Back in May, dozens of mothers came forward on social media and accused BabyView of selling identical stock photos to different expectant mothers.
One Pickering mom, Jennifer Cusimano, said she went to BabyView and paid $130 for two photos and a recording of her child’s heartbeat.
She said after the ultrasound was done, she was told to stay in the waiting room while the technician printed out the photos.
“I cleaned them up a bit,’ the technicial said before handing photos to her, Cusimano recalled.
Later, via a Facebook group, Cusimano and several other mothers posted their 3D photos of their babies to discover that many of the ultrasound images looked the same.
She said she received dozens of messages from other mothers who said they too received the exact same photo after visiting the clinic.
When reached by CTV Toronto, BabyView maintained that a computer glitch was to blame.
“I’m just like you, I’m confused I don’t know what happened,” a man who identified himself as Adeel Adeel Mir told CTV Toronto.
“There is a technical glitch between the machine that takes the images and those images are transferred to the computer and then printed out,” he said.
“Before 22 weeks, all babies have similar features, very hard to tell the difference,” he continued. “There are separate folders, made for specific clients. Those files were merged, we took the printout and could not see it was a different picture because the babies look the same at that point.”
Adeel Mir offered any client with these concerns a full refund on their photos.
On Monday at around 9:30 a.m., Cusimano said she received a phone call from a Durham Regional Police officer who informed her that the police investigation into accusations that BabyView had falsified ultrasound images has been closed and that no charges were to be laid.
The officer told her that the reason for the similar images was indeed a result of a computer glitch in BabyView’s ultrasound imaging technology.
“She said that they had investigators go to BabyView and look at their systems and determined that it was a computer glitch and have since updated their systems,” Cusimano said Monday.
“I was completely shocked and very upset to hear this as I, along with all the other women, don’t believe that for one second.”
Cusimano was one of 21 mothers who said they filed a police report with Durham Police since the discovery was made.
In a news release issued Monday afternoon, Durham Police confirmed no charges would be laid against the company. The release said detectives of its West Division investigated “21 separate reports and have concluded that there is no criminality involved in any of the reports.”

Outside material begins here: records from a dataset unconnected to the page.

(* ===== verification/SettlementWitness.v ===== *)
(** * SettlementWitness: the settlement theorems on a concrete run

    Two receipts, a rollup and a settlement, with the cryptographic and
    serialization parameters instantiated by simple concrete functions; the
    theorems of [SettlementTheorems] are applied to it. *)

From stdpp Require Import base gmap list sorting strings.
From S2P Require Import Prelude SettlementTypes Settlement SettlementTheorems.

(** An encoding is empty and fails when a length exceeds 32 bits. *)
Definition empty_if (fits : bool) : string + list Z := if fits then inr [] else inl "length exceeds u32"%string.
Definition fits_u32 {A} (l : list A) : bool := zlen l <=? u32_max.

(** The digest is the all-zero one, and every signature verifies. *)
#[local] Instance demo_crates : SettlementCrates := {|
  sha256 := fun _ => replicate 32 0;
  verifying_key_ok := fun _ => true;
  signature_ok := fun _ => true;
  verify_strict := fun _ _ _ => true;
  borsh_receipt_body := fun _ => inr [];
  borsh_rollup_body := fun _ => inr [];
  borsh_policy := fun _ => inr [];
  borsh_command := fun _ => inr [];
  borsh_state := fun _ => inr [];
  borsh_cumulative := fun l => empty_if (fits_u32 l);
  borsh_accumulator := fun _ => inr [];
  borsh_statement := fun _ => inr [];
  borsh_receipt_entries := fun l => empty_if (fits_u32 l);
  borsh_inputs := fun l => empty_if (fits_u32 l);
  borsh_deltas := fun l => empty_if (fits_u32 l);
  borsh_conservation := fun _ => inr [];
  borsh_intent := fun x => empty_if ((utf8_len (ctx_chain_id (it_context x)) <=? u32_max)
    && fits_u32 (it_consumption_rollup_ids x) && fits_u32 (it_inputs x) && fits_u32 (it_planned_deltas x));
  borsh_account_value := fun _ => inr [];
  borsh_post_versions := fun l => empty_if (fits_u32 l);
|}.

Lemma demo_serializes : settle_serializes.
Proof.
  constructor; intros x; try (by exists []); unfold borsh_to_vec; cbn; unfold fits_u32; intros;
    rewrite !(proj2 (Z.leb_le _ _)) by done; by exists [].
Qed.

Definition h0 : Hash32V1 := replicate 32 0.
Definition s_context : ProtocolContextV1 := mkContext h0 (str "c") 1 h0.
Definition s_provider : RegisteredBilateralKeyV1 := mkKey [1] [1] [1] 0 0.
Definition s_consumer : RegisteredBilateralKeyV1 := mkKey [2] [2] [2] 0 0.
Definition s_policy : SettlementPolicyV1 := mkPolicy 1 1 5 1 1 10 h0.

Definition demo_trust : Trust :=
  mkTrust 1 s_context 0 h0 s_provider s_consumer [7] [8] 1 [9] 0 3 [10] 0 [11] 1000 [3] [4] [5] 1 2 0
    [mkPrice 1 [1] [1] 1 1 10] [[12]] h0 s_policy.

Definition demo_usage (n : Z) : ResourceUsageV1 := mkUsage 1 [1] [1] 1 n 1 h0.
Definition demo_entry (k : RegisteredBilateralKeyV1) (h : Z) : BilateralSignatureEntryV1 :=
  mkEntry (bk_agent_id k) (bk_key_id k) 4 0 0 h 0 [].
Definition demo_receipt (seq from to n total charge : Z) (prior : option Hash32V1) : ConsumptionReceiptV1 :=
  mkReceipt
    (mkReceiptBody 1 s_context [1] [2] [7] [8] 1 [9] [1] 1 seq from to [demo_usage n] prior
       [mkCumulative 1 [1] [1] 1 total 1 h0] h0 charge [12] h0)
    (demo_entry s_provider to) (demo_entry s_consumer to).
Definition r1 : ConsumptionReceiptV1 := demo_receipt 1 1 4 3 3 30 None.
Definition r2 : ConsumptionReceiptV1 := demo_receipt 2 5 6 2 5 50 (Some h0).
Definition demo_rollup : ConsumptionRollupV1 :=
  mkRollup
    (mkRollupBody 1 s_context [1] [2] [7] [8] 1 [9] [1] 1 1 2 [h0; h0] 2 h0 [demo_usage 5] 50 [12] [10] h0 h0)
    (demo_entry s_provider 7) (demo_entry s_consumer 7).
Definition demo_operation : SettlementOperationBodyV1 := mkOperation 1 s_context [7] [8] 1 [9] 0 0 0 h0.

(** Run a command, keeping the state when it is refused. *)
Definition run1 (s : KState) (p : Z * ConsumptionSettlementCommandV1) : KState :=
  match apply_transition demo_trust s p.1 p.2 with Ok (s', _) => s' | _ => s end.
Definition st1 : KState := run1 (initial_state demo_trust) (4, AdmitReceipt r1).
Definition st2 : KState := run1 st1 (6, AdmitReceipt r2).
Definition st3 : KState := run1 st2 (7, AdmitRollup demo_rollup [r1; r2]).
Definition st4 : KState := run1 st3 (13, Settle demo_operation).

(** The provider earns 50 less the 10% fee, the consumer gets the rest back. *)
Example demo_payout :
  (fun s => (balance_in (k_accounts s) [3], balance_in (k_accounts s) [4], balance_in (k_accounts s) [5])) st4
  = (46, 952, 5).
Proof. vm_compute. reflexivity. Qed.

Lemma demo_typed : typed_trust demo_trust.
Proof. unfold typed_trust, in_u128. repeat split; try (vm_compute; congruence). repeat constructor. vm_compute. congruence. Qed.
Lemma demo_valid : validate_trust_bundle demo_trust = Ok tt.
Proof. vm_compute. reflexivity. Qed.

Lemma demo_no_overflow :
  Forall (fun a => ac_balance a + tr_escrow_funding demo_trust <= u128_max) (k_accounts (initial_state demo_trust)).
Proof.
  rewrite (initial_accounts_perm demo_trust).
  repeat (apply Forall_cons_2; [vm_compute; congruence|]). apply Forall_nil_2.
Qed.

Lemma reach_run s p :
  reach demo_trust s -> typed_command p.2 -> reach demo_trust (run1 s p).
Proof.
  intros Hr Ht. unfold run1. destruct (apply_transition demo_trust s p.1 p.2) as [[s' sid]|e|] eqn:E; try done.
  by eapply reach_step.
Qed.

Lemma reach1 : reach demo_trust st1.
Proof. apply reach_run; [constructor|]. repeat constructor. vm_compute. congruence. Qed.
Lemma reach2 : reach demo_trust st2.
Proof. apply reach_run; [apply reach1|]. repeat constructor. vm_compute. congruence. Qed.
Lemma reach3 : reach demo_trust st3.
Proof. apply reach_run; [apply reach2|done]. Qed.
Lemma reach4 : reach demo_trust st4.
Proof. apply reach_run; [apply reach3|done]. Qed.

Lemma settlement_conserves_value_witness :
  total_value st4 = tr_escrow_funding demo_trust + tr_provider_opening_balance demo_trust
                  + tr_consumer_opening_balance demo_trust + tr_protocol_opening_balance demo_trust.
Proof. exact (settlement_conserves_value demo_trust demo_typed st4 reach4). Defined.

Lemma settlement_pays_exactly_witness :
  exists ro, k_rollup st3 = Some ro /\
    rst_accepted_height ro + pol_minimum_rollup_challenge_blocks (tr_settlement_policy demo_trust) < 13 /\
    (let charge := lsum (period_charge demo_trust) (k_receipts st3) in
     balance_in (k_accounts st4) (tr_provider_account_id demo_trust) =
       tr_provider_opening_balance demo_trust + (charge - protocol_fee demo_trust charge) /\
     balance_in (k_accounts st4) (tr_consumer_account_id demo_trust) =
       tr_consumer_opening_balance demo_trust + (tr_escrow_funding demo_trust - charge) /\
     balance_in (k_accounts st4) (tr_protocol_account_id demo_trust) =
       tr_protocol_opening_balance demo_trust + protocol_fee demo_trust charge).
Proof.
  apply (settlement_pays_exactly demo_trust demo_typed st3 13 demo_operation st4 h0 demo_valid reach3).
  vm_compute. reflexivity.
Defined.

Lemma admitted_receipts_form_a_chain_witness :
  receipt_chain demo_trust (k_receipts st3) /\
  last_charge (k_receipts st3) = lsum (period_charge demo_trust) (k_receipts st3) /\
  last_charge (k_receipts st3) <= tr_escrow_funding demo_trust.
Proof. exact (admitted_receipts_form_a_chain demo_trust demo_typed st3 reach3). Defined.

Lemma settlement_phases_one_way_witness :
  exists m, apply_transition demo_trust st4 20 (Settle demo_operation) = Err (error AlreadyConsumed m).
Proof.
  apply (settlement_phases_one_way demo_trust demo_typed st4 20 reach4). vm_compute. by eexists.
Defined.

Lemma settlement_succeeds_witness :
  exists s' sid, apply_transition demo_trust st3 13 (Settle demo_operation) = Ok (s', Some sid).
Proof.
  apply (settlement_succeeds demo_trust demo_typed st3 (mkRollupState demo_rollup h0 0 7 12 0 None)).
  - exact demo_valid.
  - exact demo_serializes.
  - exact reach3.
  - vm_compute. reflexivity.
  - vm_compute. reflexivity.
  - vm_compute. reflexivity.
  - vm_compute. reflexivity.
  - vm_compute. congruence.
  - apply demo_no_overflow.
  - vm_compute. reflexivity.
  - vm_compute. reflexivity.
  - vm_compute. congruence.
Defined.

Lemma settlement_never_panics_witness : apply_transition demo_trust st3 13 (Settle demo_operation) <> Panic.
Proof. exact (settlement_never_panics demo_trust demo_typed st3 13 (Settle demo_operation) demo_valid). Defined.

Lemma cumulative_usage_exact_witness :
  (exists cs, [mkCumulative 1 [1] [1] 1 5 1 h0] ≡ₚ cs /\
    Forall2 (continues (prior_totals (last (k_receipts st1)))) [demo_usage 2] cs) /\
  forall k, is_Some (prior_totals (last (k_receipts st1)) !! k) -> k ∈ usage_key <$> [demo_usage 2].
Proof.
  apply cumulative_usage_exact.
  - repeat constructor. set_solver.
  - vm_compute. reflexivity.
Defined.

(** ** A usage list with a repeated resource key

    Entries of one resource that differ in their amount are strictly sorted, so
    [validate_usage] accepts them; the next receipt then continues only the
    last of the two recorded totals. *)

Definition dup_body : ConsumptionReceiptBodyV1 :=
  mkReceiptBody 1 s_context [1] [2] [7] [8] 1 [9] [1] 1 1 1 4 [demo_usage 3; demo_usage 4] None
    [mkCumulative 1 [1] [1] 1 3 1 h0; mkCumulative 1 [1] [1] 1 4 1 h0] h0 70 [12] h0.
Definition dup_receipt : ConsumptionReceiptV1 :=
  mkReceipt dup_body (demo_entry s_provider 4) (demo_entry s_consumer 4).
Definition dup_state : KState := run1 (initial_state demo_trust) (4, AdmitReceipt dup_receipt).

(** A receipt for 3 + 4 units is admitted, and after 2 more units the derived
    cumulative total is 6, not 9. *)
Example duplicate_usage_key_loses_total :
  (k_receipts dup_state <> []) /\
  derive_cumulative_usage (last (k_receipts dup_state)) [demo_usage 2]
    = Ok [mkCumulative 1 [1] [1] 1 6 1 h0].
Proof. vm_compute. split; [congruence|reflexivity]. Qed.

“A computer error led to the wrong photos being issued with the purchased packages and investigators found no sign of criminal intent.”
Cusimano said her and several other mothers affected are devastated by the investigations closure and are in talks to form a class action lawsuit against the prenatal imaging centre.
“The whole situation makes me feel sick and I really just have no words to describe what I’m feeling at this moment,” Cusimano said.
“They were the same pictures that were mirror, flipped or adjusted to be lighter or darker. They made us leave the room while she printed for five minutes and she gave the wrong gender to over five women, for sure,” she alleged.
Currently, 3D baby imaging and ultrasounds are not regulated but since the accusations in Pickering have come forward, the province has started to push for regulations surrounding the ultrasounds.